** RECORDS follows **

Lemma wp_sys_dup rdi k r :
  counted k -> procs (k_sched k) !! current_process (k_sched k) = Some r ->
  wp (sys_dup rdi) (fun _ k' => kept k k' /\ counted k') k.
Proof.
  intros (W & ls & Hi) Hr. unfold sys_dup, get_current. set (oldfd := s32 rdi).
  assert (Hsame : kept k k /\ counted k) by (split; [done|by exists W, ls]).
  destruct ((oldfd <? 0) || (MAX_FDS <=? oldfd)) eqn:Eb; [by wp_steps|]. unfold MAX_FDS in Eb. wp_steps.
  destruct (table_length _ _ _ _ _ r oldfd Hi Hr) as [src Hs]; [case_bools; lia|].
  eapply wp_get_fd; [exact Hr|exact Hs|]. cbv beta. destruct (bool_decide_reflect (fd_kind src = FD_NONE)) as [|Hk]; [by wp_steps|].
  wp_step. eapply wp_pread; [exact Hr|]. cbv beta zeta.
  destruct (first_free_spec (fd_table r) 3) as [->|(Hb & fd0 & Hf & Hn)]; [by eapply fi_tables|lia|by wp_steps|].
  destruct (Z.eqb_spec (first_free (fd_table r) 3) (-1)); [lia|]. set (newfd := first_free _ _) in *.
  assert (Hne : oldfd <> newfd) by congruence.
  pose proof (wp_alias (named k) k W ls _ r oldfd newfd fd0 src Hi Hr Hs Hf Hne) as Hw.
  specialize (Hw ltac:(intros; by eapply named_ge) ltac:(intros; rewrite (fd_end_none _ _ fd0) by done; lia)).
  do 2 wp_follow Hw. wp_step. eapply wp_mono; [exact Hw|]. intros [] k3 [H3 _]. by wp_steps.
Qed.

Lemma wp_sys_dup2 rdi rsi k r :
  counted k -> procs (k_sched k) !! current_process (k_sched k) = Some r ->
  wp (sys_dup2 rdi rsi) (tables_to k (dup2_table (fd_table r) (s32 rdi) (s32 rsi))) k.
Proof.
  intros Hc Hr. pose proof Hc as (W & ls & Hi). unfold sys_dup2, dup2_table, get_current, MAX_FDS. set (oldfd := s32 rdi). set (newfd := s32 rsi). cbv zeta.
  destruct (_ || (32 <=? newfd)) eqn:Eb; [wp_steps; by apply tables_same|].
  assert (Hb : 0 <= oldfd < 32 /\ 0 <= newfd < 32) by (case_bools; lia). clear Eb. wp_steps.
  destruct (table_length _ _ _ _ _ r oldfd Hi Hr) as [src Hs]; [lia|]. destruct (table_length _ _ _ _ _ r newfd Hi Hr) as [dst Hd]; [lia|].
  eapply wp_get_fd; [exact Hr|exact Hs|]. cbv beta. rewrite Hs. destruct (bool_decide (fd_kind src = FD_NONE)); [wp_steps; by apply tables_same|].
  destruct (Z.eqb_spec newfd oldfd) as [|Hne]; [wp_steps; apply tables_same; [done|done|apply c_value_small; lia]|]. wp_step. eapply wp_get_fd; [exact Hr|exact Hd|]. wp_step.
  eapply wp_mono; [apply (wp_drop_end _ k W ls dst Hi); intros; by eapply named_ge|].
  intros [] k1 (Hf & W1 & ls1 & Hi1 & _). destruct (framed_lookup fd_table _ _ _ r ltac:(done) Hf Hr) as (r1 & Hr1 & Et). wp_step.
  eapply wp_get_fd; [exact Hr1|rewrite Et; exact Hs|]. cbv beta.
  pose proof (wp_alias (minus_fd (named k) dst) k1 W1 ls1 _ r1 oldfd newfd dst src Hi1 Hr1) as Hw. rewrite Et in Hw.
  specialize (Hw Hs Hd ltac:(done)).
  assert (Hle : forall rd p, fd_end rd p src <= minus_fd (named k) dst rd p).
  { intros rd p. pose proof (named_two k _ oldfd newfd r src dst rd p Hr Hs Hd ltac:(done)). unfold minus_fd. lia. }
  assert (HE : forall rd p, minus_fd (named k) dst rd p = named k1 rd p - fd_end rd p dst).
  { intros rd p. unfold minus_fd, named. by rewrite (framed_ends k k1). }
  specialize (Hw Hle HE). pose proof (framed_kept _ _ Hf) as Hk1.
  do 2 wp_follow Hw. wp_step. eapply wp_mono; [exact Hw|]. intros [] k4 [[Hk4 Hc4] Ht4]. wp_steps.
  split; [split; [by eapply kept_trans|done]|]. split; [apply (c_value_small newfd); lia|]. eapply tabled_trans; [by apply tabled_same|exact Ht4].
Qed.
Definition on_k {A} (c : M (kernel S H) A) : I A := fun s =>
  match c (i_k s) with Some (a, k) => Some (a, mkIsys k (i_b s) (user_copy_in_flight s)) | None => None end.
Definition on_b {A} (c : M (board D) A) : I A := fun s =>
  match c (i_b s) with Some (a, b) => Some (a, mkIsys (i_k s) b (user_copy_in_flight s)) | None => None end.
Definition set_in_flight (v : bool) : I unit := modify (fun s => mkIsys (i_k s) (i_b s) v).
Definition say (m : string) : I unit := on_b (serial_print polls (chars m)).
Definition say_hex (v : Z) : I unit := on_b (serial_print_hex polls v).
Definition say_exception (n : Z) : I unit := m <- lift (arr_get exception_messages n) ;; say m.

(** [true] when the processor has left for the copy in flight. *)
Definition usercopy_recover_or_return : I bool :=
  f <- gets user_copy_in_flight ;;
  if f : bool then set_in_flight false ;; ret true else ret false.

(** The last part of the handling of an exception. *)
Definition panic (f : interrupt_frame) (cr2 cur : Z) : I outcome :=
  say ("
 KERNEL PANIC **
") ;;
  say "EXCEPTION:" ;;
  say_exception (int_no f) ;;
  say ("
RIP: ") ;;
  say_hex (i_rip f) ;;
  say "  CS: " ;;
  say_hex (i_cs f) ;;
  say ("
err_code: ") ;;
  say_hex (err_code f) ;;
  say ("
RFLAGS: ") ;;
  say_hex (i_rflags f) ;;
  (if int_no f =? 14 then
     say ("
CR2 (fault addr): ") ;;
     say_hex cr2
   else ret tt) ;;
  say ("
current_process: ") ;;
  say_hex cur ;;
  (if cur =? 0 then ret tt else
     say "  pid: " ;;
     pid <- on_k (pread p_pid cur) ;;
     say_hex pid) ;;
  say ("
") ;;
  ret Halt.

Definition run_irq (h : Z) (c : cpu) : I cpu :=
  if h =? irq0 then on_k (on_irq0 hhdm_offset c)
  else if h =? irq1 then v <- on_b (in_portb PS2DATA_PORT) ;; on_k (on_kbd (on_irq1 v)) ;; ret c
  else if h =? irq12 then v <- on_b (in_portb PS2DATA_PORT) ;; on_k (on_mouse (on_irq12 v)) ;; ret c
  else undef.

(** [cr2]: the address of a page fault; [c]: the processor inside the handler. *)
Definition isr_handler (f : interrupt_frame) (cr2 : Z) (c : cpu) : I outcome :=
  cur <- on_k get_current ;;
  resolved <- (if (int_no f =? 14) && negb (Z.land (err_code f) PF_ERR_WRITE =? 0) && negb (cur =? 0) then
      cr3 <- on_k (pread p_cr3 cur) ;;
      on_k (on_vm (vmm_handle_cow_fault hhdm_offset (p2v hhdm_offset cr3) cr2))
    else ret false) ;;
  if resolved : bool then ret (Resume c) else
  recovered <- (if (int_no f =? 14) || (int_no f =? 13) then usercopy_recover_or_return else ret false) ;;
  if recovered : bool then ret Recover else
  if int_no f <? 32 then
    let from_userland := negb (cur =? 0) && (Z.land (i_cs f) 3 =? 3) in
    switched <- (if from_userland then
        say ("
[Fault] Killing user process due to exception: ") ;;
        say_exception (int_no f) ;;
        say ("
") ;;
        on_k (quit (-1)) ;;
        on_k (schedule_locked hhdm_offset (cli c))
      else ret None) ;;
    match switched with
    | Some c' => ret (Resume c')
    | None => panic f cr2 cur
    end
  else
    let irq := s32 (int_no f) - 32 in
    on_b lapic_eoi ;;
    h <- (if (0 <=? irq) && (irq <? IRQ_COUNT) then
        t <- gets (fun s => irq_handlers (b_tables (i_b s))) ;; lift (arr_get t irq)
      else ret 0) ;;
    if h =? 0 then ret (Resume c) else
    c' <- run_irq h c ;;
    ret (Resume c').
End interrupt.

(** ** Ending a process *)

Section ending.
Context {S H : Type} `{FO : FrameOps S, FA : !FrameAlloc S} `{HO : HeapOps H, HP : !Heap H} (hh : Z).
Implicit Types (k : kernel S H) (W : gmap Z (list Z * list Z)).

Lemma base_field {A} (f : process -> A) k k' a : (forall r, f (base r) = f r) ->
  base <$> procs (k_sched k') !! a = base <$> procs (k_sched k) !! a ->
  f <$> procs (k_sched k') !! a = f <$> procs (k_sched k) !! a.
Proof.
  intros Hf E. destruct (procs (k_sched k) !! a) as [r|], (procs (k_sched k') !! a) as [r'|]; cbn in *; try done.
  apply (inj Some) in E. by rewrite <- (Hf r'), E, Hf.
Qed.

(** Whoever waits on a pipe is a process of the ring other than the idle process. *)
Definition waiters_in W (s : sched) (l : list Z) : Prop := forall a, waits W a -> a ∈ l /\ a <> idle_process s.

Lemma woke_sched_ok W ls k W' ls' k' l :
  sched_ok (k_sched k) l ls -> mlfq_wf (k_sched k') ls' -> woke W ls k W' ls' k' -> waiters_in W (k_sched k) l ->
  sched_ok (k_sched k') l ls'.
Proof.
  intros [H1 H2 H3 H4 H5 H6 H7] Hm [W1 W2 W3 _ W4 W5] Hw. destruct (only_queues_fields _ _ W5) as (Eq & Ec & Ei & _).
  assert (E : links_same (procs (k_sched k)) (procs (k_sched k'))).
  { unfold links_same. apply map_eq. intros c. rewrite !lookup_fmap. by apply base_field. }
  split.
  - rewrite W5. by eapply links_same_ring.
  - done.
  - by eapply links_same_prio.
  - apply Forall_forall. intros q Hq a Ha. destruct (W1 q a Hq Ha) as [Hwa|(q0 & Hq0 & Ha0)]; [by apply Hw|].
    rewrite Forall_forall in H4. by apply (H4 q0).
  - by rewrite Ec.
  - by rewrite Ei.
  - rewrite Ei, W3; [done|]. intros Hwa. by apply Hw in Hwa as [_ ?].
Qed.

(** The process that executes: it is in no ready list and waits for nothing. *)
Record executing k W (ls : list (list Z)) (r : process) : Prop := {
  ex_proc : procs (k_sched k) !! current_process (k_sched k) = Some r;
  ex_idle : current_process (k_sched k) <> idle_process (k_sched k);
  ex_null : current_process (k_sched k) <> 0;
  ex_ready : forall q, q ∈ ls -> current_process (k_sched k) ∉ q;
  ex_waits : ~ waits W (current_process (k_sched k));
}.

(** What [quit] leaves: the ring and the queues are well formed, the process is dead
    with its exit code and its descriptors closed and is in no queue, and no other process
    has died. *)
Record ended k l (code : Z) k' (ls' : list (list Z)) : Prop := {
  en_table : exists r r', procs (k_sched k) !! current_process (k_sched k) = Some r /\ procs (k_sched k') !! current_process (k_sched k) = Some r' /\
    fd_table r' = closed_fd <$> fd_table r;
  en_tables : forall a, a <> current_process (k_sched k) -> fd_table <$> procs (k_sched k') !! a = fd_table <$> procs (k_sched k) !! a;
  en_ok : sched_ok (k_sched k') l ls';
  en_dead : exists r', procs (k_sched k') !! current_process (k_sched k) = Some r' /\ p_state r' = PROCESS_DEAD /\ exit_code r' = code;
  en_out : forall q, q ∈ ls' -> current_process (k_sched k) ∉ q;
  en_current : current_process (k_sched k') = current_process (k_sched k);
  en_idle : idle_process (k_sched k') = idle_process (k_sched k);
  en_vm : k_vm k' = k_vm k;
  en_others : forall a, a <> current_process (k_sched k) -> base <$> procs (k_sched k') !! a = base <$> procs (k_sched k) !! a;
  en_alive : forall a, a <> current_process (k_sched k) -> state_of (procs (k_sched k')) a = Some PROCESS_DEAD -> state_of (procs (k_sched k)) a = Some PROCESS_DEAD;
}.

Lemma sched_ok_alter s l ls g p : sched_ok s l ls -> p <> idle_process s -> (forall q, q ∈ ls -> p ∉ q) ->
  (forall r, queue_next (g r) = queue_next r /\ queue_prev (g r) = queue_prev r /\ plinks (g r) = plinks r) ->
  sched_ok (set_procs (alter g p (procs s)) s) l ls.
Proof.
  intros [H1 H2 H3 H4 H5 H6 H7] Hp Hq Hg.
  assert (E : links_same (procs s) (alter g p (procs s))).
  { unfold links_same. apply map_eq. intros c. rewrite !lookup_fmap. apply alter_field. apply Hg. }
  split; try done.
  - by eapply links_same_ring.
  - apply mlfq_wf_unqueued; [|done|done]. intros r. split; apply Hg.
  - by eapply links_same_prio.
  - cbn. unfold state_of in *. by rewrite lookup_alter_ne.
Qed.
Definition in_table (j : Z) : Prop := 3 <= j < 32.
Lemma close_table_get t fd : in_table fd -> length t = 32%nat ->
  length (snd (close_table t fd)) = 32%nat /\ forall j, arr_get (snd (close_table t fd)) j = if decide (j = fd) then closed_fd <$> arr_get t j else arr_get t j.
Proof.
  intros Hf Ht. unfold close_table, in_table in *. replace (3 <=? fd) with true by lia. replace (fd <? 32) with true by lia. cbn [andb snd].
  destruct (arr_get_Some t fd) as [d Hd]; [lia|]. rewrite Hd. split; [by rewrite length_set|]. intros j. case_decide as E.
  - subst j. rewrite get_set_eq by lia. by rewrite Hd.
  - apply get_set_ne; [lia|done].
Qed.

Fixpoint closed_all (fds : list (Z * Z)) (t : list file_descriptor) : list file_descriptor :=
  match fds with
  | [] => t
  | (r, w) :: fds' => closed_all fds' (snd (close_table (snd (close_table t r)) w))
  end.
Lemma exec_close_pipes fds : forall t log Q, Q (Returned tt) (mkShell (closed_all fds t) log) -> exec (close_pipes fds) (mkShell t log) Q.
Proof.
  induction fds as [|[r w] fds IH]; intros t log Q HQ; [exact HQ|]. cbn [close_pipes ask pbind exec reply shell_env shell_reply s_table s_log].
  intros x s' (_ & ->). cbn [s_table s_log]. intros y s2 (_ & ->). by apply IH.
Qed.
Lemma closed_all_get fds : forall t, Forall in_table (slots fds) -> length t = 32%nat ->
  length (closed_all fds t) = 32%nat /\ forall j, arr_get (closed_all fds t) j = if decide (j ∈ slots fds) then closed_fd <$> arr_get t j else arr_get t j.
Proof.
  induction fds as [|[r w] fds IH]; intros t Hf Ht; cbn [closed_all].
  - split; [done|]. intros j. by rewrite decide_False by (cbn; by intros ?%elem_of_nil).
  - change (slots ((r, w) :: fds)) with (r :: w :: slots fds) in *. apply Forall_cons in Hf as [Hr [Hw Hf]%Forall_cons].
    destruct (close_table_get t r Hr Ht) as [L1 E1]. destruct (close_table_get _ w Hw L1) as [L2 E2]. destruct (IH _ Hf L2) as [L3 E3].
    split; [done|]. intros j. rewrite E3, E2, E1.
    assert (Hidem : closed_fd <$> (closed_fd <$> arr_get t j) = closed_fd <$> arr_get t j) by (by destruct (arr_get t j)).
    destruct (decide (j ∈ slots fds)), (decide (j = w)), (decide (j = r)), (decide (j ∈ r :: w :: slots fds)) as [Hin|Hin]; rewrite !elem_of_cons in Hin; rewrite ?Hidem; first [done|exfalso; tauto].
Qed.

** End of RECORDS **

> **EXERCISE DETAILS**
Starting at the line above that holds "apply (inj Some)" and ending at the line that holds "(** What [quit]", transcribe each line exactly and include no other lines.

> **SOLUTION BELOW**
  apply (inj Some) in E. by rewrite <- (Hf r'), E, Hf.
Qed.

(** Whoever waits on a pipe is a process of the ring other than the idle process. *)
Definition waiters_in W (s : sched) (l : list Z) : Prop := forall a, waits W a -> a ∈ l /\ a <> idle_process s.

Lemma woke_sched_ok W ls k W' ls' k' l :
  sched_ok (k_sched k) l ls -> mlfq_wf (k_sched k') ls' -> woke W ls k W' ls' k' -> waiters_in W (k_sched k) l ->
  sched_ok (k_sched k') l ls'.
Proof.
  intros [H1 H2 H3 H4 H5 H6 H7] Hm [W1 W2 W3 _ W4 W5] Hw. destruct (only_queues_fields _ _ W5) as (Eq & Ec & Ei & _).
  assert (E : links_same (procs (k_sched k)) (procs (k_sched k'))).
  { unfold links_same. apply map_eq. intros c. rewrite !lookup_fmap. by apply base_field. }
  split.
  - rewrite W5. by eapply links_same_ring.
  - done.
  - by eapply links_same_prio.
  - apply Forall_forall. intros q Hq a Ha. destruct (W1 q a Hq Ha) as [Hwa|(q0 & Hq0 & Ha0)]; [by apply Hw|].
    rewrite Forall_forall in H4. by apply (H4 q0).
  - by rewrite Ec.
  - by rewrite Ei.
  - rewrite Ei, W3; [done|]. intros Hwa. by apply Hw in Hwa as [_ ?].
Qed.

(** The process that executes: it is in no ready list and waits for nothing. *)
Record executing k W (ls : list (list Z)) (r : process) : Prop := {
  ex_proc : procs (k_sched k) !! current_process (k_sched k) = Some r;
  ex_idle : current_process (k_sched k) <> idle_process (k_sched k);
  ex_null : current_process (k_sched k) <> 0;
  ex_ready : forall q, q ∈ ls -> current_process (k_sched k) ∉ q;
  ex_waits : ~ waits W (current_process (k_sched k));
}.

(** What [quit] leaves: the ring and the queues are well formed, the process is dead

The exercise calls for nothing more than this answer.